After my near brush with death, I heard a deeper voice inside me, warning me that this was either a wakeup call to change or a death sentence if I kept living like this way. So, I packed my bags and travelled through Central and South America for a year. I lived with shamans in the Amazon, took mystical brews and visited sacred sites that took days to reach by foot. I saw, felt and experienced things that words cannot fully express. As my consciousness expanded, my world opened up again. I realised the extent to which I had been living in the nightmare realm of the inner critic. This trip got me back in touch with my true self which had been forgotten and neglected for so long.

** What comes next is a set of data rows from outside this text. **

(** [func printImpatiently(dst io.Writer, f patience) patience] *)
Definition printImpatiently (dst : Writer) (f : patience) : patience :=
  fun b =>
    (delay <- f b ;;
     Fprintf dst ("%q %U %s" ++ newline)
       [ArgString (string_of_rune b); ArgRune b; ArgDuration delay] ;;;
     ret delay)%go.

(** The command line: [-base], [-step], [-bits], [-debug]. *)
Record Flags : Type := mkFlags {
  initial : Duration;
  step : Duration;
  bits : Z;
  debug : bool
}.

Definition default_flags : Flags := mkFlags (1 * Second) (100 * Millisecond) 3 false.

(** The exit status of a Go program: 0 when [main] returns, 2 when it
    panics. *)
Definition exit_ok : Z := 0.
Definition exit_panic : Z := 2.

(** [func main()], from the parsed flags, what standard input holds and
    how standard output answers; the result is the exit status.  As with
    [os_Stdout], this covers the runs in which standard output answers no
    write with [syscall_EPIPE]: on a broken pipe the process is ended by
    SIGPIPE inside the write and [main] is never returned to. *)
Definition main (fl : Flags) (stdin : Reader) (stdout : World -> list Z -> option error)
  : M Z :=
  let src := stdin in
  let dst := os_Stdout stdout in
  match bePatient (bits fl) (initial fl) (step fl) with
  | Panic _ => ret exit_panic
  | Ok delay =>
      let (dst, delay) :=
        if debug fl then (ioutil_Discard, printImpatiently (os_Stdout stdout) delay)
        else (dst, delay) in
      (_ <- copyRunesWithPatience dst src delay ;; ret exit_ok)%go
  end.

(** * Specification vocabulary *)

(** ** Code points *)

Definition is_code_point (c : rune) : Prop := 0 <= c <= MaxRune.

(** [utf8.ValidRune]: a code point that is no surrogate half. *)
Definition valid_rune (r : rune) : Prop :=
  0 <= r <= MaxRune /\ ~ (utf8.surrogateMin <= r <= utf8.surrogateMax).

(** ** The values of the delay function *)

(** The delay [bePatient] gives a character, when it does not panic. *)
Definition delay_of (bits : Z) (initial step : Duration) (c : rune) : option Duration :=
  match bePatient bits initial step with
  | Ok f => Some (fst (f c []))
  | Panic _ => None
  end.

(** [vs] lists, without repetition, the delays met over all code points. *)
Definition delay_values (bits : Z) (initial step : Duration) (vs : list Duration) : Prop :=
  NoDup vs /\
  forall d, In d vs <-> exists c, is_code_point c /\ delay_of bits initial step c = Some d.

(** [initial + step * k] for [k] from 0 to [2^bits - 1], in the arithmetic
    of [time.Duration]. *)
Definition spaced_value (initial step : Duration) (k : nat) : Duration :=
  dur_add initial (dur_mul step (Z.of_nat k)).

Definition spaced_delays (bits : Z) (initial step : Duration) : list Duration :=
  map (spaced_value initial step) (seq 0 (Z.to_nat (2 ^ bits))).

(** ** The stream a reader delivers *)

(** The bytes a scanner gets out of a reader and the error that ends
    them: [bufio.Scanner] gives up with [io.ErrNoProgress] after too many
    reads in a row that return neither data nor an error. *)
Fixpoint delivered (r : Reader) (loop : nat) : list Z * error :=
  match r with
  | [] => ([], io_EOF)
  | (bs, Some e) :: _ => (bs, e)
  | (bs, None) :: r' =>
      if (0 <? length bs)%nat then
        let (d, e) := delivered r' 0 in (bs ++ d, e)
      else if (bufio.maxConsecutiveEmptyReads <? S loop)%nat then ([], io_ErrNoProgress)
      else delivered r' (S loop)
  end.

(** What is left of the stream for a scanner in a given state. *)
Definition stream_of (s : bufio.Scanner) : list Z * error :=
  match bufio.s_err s with
  | Some e => (bufio.s_buf s, e)
  | None => let (d, e) := delivered (bufio.s_r s) 0 in (bufio.s_buf s ++ d, e)
  end.

(** The error [copyRunesWithPatience] returns for a stream that ended
    with [e]. *)
Definition final (e : error) : option error :=
  match e with io_EOF => None | _ => Some e end.

(** ** Rune by rune decoding *)

(** The first character of [data]: its rune, the bytes that stand for it
    in the output and the number of bytes of [data] it takes.  A byte that
    starts no valid encoding is one character, U+FFFD, and stands as the
    encoding of U+FFFD. *)
Definition next (data : list Z) : option (rune * list Z * nat) :=
  match data with
  | [] => None
  | b :: _ =>
      let (r, size) := utf8.DecodeRune data in
      if (0x80 <=? b) && (size <=? 1)%nat
      then Some (RuneError, [0xEF; 0xBF; 0xBD], 1%nat)
      else Some (r, firstn size data, size)
  end.

Fixpoint chars (fuel : nat) (data : list Z) : list (rune * list Z) :=
  match fuel with
  | O => []
  | S fuel' =>
      match next data with
      | None => []
      | Some (r, token, advance) => (r, token) :: chars fuel' (skipn advance data)
      end
  end.

(** The characters of a byte sequence, each with its output bytes. *)
Definition decoded (data : list Z) : list (rune * list Z) := chars (length data) data.

(** ** Runs of the copy loop *)

Definition never_fails (dst : Writer) : Prop := forall w p, w_write dst w p = None.

Definition is_print (e : event) : bool :=
  match e with EvFprintf _ _ _ => true | _ => false end.

Definition is_flush_event (e : event) : bool :=
  match e with EvFlush _ | EvFlushErr _ | EvSync _ => true | _ => false end.

(** A delay function that does nothing to the world but print. *)
Definition only_prints (p : patience) : Prop :=
  forall r w, exists evs, snd (p r w) = w ++ evs /\ forallb is_print evs = true.

(** The byte slices handed to [Write], in order. *)
Definition writes_of (evs : list event) : list (list Z) :=
  flat_map (fun e => match e with EvWrite _ p _ => [p] | _ => [] end) evs.

(** The bytes that successful [Write] calls put on the writer called
    [nm]. *)
Definition copied_to (nm : string) (evs : list event) : list Z :=
  flat_map (fun e => match e with
                     | EvWrite w p None => if String.eqb w nm then p else []
                     | _ => []
                     end) evs.

(** The records printed on the writer called [nm]. *)
Definition printed_to (nm : string) (evs : list event) : list (list arg) :=
  flat_map (fun e => match e with
                     | EvFprintf w _ args => if String.eqb w nm then [args] else []
                     | _ => []
                     end) evs.

(** The delays slept, in order. *)
Definition sleeps_of (evs : list event) : list Duration :=
  flat_map (fun e => match e with EvSleep d => [d] | _ => [] end) evs.

(** The calls one use of the flush action makes. *)
Definition flush_events (dst : Writer) : list event := snd (makeFlush dst []).

(** What a run does for one character when nothing fails and the delay
    function is [f]. *)
Definition block (dst : Writer) (f : rune -> Duration) (c : rune * list Z) : list event :=
  EvWrite (w_name dst) (snd c) None :: flush_events dst ++ [EvSleep (f (fst c))].

(** The flush action as the specification words it: a [Flush] that may
    fail first, then a [Flush] that cannot, then [Sync], else nothing. *)
Definition makeFlush_by_priority (w : Writer) : M unit :=
  if is_safeFlusher w then emit (EvFlushErr (w_name w))
  else if is_flusher w then emit (EvFlush (w_name w))
  else if is_syncer w then emit (EvSync (w_name w))
  else ret tt.

Section Run.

When I returned home, I experienced another identity crisis. I was no longer the drug fuelled party girl, but I was also not yet ready to embrace my new expanded self. I joined a strict spiritual group in a determined quest to become enlightened. For 3 years, I meditated 4 to 5 hours a day, read countless metaphysical books and started giving talks around Sydney. But I knew this was not the true freedom I was seeking because in my striving to become spiritually perfect, I was denying my beautiful, messy humanness.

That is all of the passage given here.